(** * A shallow embedding of ppt-generator-streamlit

    Sources: [src/ppt_generator.py] (class [PPTGenerator]) and [src/app.py]
    (the Streamlit front end).

    Modelling choices:
    - a Python [str] is a list of ASCII characters ([str] below); the
      whitespace set of [str.strip] is Python's, restricted to ASCII;
    - a value produced by [json.loads] (or the fallback dict literal) is a
      [json] tree; a dict is the list of its items in insertion order, with
      distinct keys;
    - an exception that [except Exception] catches is a value of [exn]; code
      that may raise returns a [result];
    - python-pptx's [Presentation] is a record [pres] holding the page size
      and the list of slides; slide mutations are in place, so a slide added
      before an exception stays in the presentation;
    - the network (Groq chat completion, image download), the clock and
      [json.loads] are inputs of the model. *)

From Stdlib Require Import String Ascii List Arith ZArith Lia Bool.
Import ListNotations.
Open Scope list_scope.

(* ------------------------------------------------------------------ *)
(** ** Python strings *)

Module PyStr.

Definition str := list ascii.
Definition s2l : string -> str := list_ascii_of_string.

Definition ascii_eqb (a b : ascii) : bool := if ascii_dec a b then true else false.
(** * n6lib.manage_api._ca_env: OpenSSL-based CA operations

    A shallow embedding of [N6Lib/n6lib/manage_api/_ca_env.py] (Python 2.7)
    and the properties its specification states about it.

    Python [str] values are byte strings and are embedded as [string];
    exceptions are values of [exn]; a call that may raise returns a
    [result]; code that touches the filesystem is a state transformer over
    [fs] that keeps the filesystem it reached when it raises. *)

From Stdlib Require Import ZArith Lia Ascii String List Bool DecimalString.
From stdpp Require Import base option gmap strings list fin_maps.

Local Open Scope string_scope.
Local Open Scope Z_scope.

(** ** Python values, exceptions and results *)

Module Py.

(** [datetime.datetime]: the wall-clock fields and the UTC offset of the
    attached [tzinfo] in minutes ([None] for a naive value). *)
Record datetime := mk_datetime {
  year : Z; month : Z; day : Z;
  hour : Z; minute : Z; second : Z; microsecond : Z;
  tzinfo : option Z
}.

(** The objects that reach the functions of this module. [PyStr] is a
    Python 2 byte string, [PyUnicode] a list of code points, [PyConfig] a
    [ConfigString] (a [str] subclass, kept as its list of lines),
    [PyPkcs11] the dictionary of the three PKCS#11 options. *)
Inductive pyobj :=
| PyNone
| PyBool (b : bool)
| PyInt (z : Z)
| PyStr (s : string)
| PyUnicode (u : list N)
| PyDate (y m d : Z)
| PyDatetime (dt : datetime)
| PyConfig (lines : list string)
| PyPkcs11 (pkcs11_dynamic_path pkcs11_module_path : string)
           (pkcs11_additional_openssl_cmd_arg_list : list string).

(** The error numbers of the operating system that occur here. *)
Inductive errno := EEXIST | ENOENT | ENOTDIR | EISDIR.

(** The exception classes that can leave this module. Messages are kept
    where a property depends on them. *)
Inductive exn :=
| TypeError (msg : string)
| ValueError (msg : string)
| UnicodeEncodeError
| OverflowError
| KeyError (key : string)
| IndexError
| AttributeError (name : string)
| AssertionError
| IOError (code : errno) (path : string)
| OSError (code : errno) (path : string)
| CalledProcessError (returncode : Z) (cmd : list string) (output : string)
| RuntimeError (msg : string)
| InvalidSSLConfigError (msg : string) (original_exc : exn).

(** [isinstance(e, ValueError)]: [UnicodeEncodeError] derives from
    [UnicodeError], which derives from [ValueError]. *)
Definition is_ValueError (e : exn) : bool :=
  match e with
  | ValueError _ | UnicodeEncodeError => true
  | _ => false
  end.

Inductive result (A : Type) :=
| Ok (a : A)
| Raise (e : exn).
Arguments Ok {A} a.
Arguments Raise {A} e.

#[global] Instance result_ret : MRet result := fun _ a => Ok a.
#[global] Instance result_bind : MBind result := fun _ _ f m =>
  match m with
  | Ok a => f a
  | Raise e => Raise e
  end.
#[global] Instance result_fmap : FMap result := fun _ _ f m =>
  match m with
  | Ok a => Ok (f a)
  | Raise e => Raise e
  end.

End Py.
Import Py.

(** ** Byte-string primitives of the Python runtime *)

Module Str.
★ ★ ★ ★
**EXERCISE INSTRUCTIONS:** Nothing in the data above should change. Please copy it all.

**ANSWER SECTION:**
(** * A shallow embedding of ppt-generator-streamlit

    Sources: [src/ppt_generator.py] (class [PPTGenerator]) and [src/app.py]
    (the Streamlit front end).

    Modelling choices:
    - a Python [str] is a list of ASCII characters ([str] below); the
      whitespace set of [str.strip] is Python's, restricted to ASCII;
    - a value produced by [json.loads] (or the fallback dict literal) is a
      [json] tree; a dict is the list of its items in insertion order, with
      distinct keys;
    - an exception that [except Exception] catches is a value of [exn]; code
      that may raise returns a [result];
    - python-pptx's [Presentation] is a record [pres] holding the page size
      and the list of slides; slide mutations are in place, so a slide added
      before an exception stays in the presentation;
    - the network (Groq chat completion, image download), the clock and
      [json.loads] are inputs of the model. *)

From Stdlib Require Import String Ascii List Arith ZArith Lia Bool.
Import ListNotations.
Open Scope list_scope.

(* ------------------------------------------------------------------ *)
(** ** Python strings *)

Module PyStr.

Definition str := list ascii.
Definition s2l : string -> str := list_ascii_of_string.

Definition ascii_eqb (a b : ascii) : bool := if ascii_dec a b then true else false.
(** * n6lib.manage_api._ca_env: OpenSSL-based CA operations

    A shallow embedding of [N6Lib/n6lib/manage_api/_ca_env.py] (Python 2.7)
    and the properties its specification states about it.

    Python [str] values are byte strings and are embedded as [string];
    exceptions are values of [exn]; a call that may raise returns a
    [result]; code that touches the filesystem is a state transformer over
    [fs] that keeps the filesystem it reached when it raises. *)

From Stdlib Require Import ZArith Lia Ascii String List Bool DecimalString.
From stdpp Require Import base option gmap strings list fin_maps.

Local Open Scope string_scope.
Local Open Scope Z_scope.

(** ** Python values, exceptions and results *)

Module Py.

(** [datetime.datetime]: the wall-clock fields and the UTC offset of the
    attached [tzinfo] in minutes ([None] for a naive value). *)
Record datetime := mk_datetime {
  year : Z; month : Z; day : Z;
  hour : Z; minute : Z; second : Z; microsecond : Z;
  tzinfo : option Z
}.

(** The objects that reach the functions of this module. [PyStr] is a
    Python 2 byte string, [PyUnicode] a list of code points, [PyConfig] a
    [ConfigString] (a [str] subclass, kept as its list of lines),
    [PyPkcs11] the dictionary of the three PKCS#11 options. *)
Inductive pyobj :=
| PyNone
| PyBool (b : bool)
| PyInt (z : Z)
| PyStr (s : string)
| PyUnicode (u : list N)
| PyDate (y m d : Z)
| PyDatetime (dt : datetime)
| PyConfig (lines : list string)
| PyPkcs11 (pkcs11_dynamic_path pkcs11_module_path : string)
           (pkcs11_additional_openssl_cmd_arg_list : list string).

(** The error numbers of the operating system that occur here. *)
Inductive errno := EEXIST | ENOENT | ENOTDIR | EISDIR.

(** The exception classes that can leave this module. Messages are kept
    where a property depends on them. *)
Inductive exn :=
| TypeError (msg : string)
| ValueError (msg : string)
| UnicodeEncodeError
| OverflowError
| KeyError (key : string)
| IndexError
| AttributeError (name : string)
| AssertionError
| IOError (code : errno) (path : string)
| OSError (code : errno) (path : string)
| CalledProcessError (returncode : Z) (cmd : list string) (output : string)
| RuntimeError (msg : string)
| InvalidSSLConfigError (msg : string) (original_exc : exn).

(** [isinstance(e, ValueError)]: [UnicodeEncodeError] derives from
    [UnicodeError], which derives from [ValueError]. *)
Definition is_ValueError (e : exn) : bool :=
  match e with
  | ValueError _ | UnicodeEncodeError => true
  | _ => false
  end.

Inductive result (A : Type) :=
| Ok (a : A)
| Raise (e : exn).
Arguments Ok {A} a.
Arguments Raise {A} e.

#[global] Instance result_ret : MRet result := fun _ a => Ok a.
#[global] Instance result_bind : MBind result := fun _ _ f m =>
  match m with
  | Ok a => f a
  | Raise e => Raise e
  end.
#[global] Instance result_fmap : FMap result := fun _ _ f m =>
  match m with
  | Ok a => Ok (f a)
  | Raise e => Raise e
  end.

End Py.
Import Py.

(** ** Byte-string primitives of the Python runtime *)

Module Str.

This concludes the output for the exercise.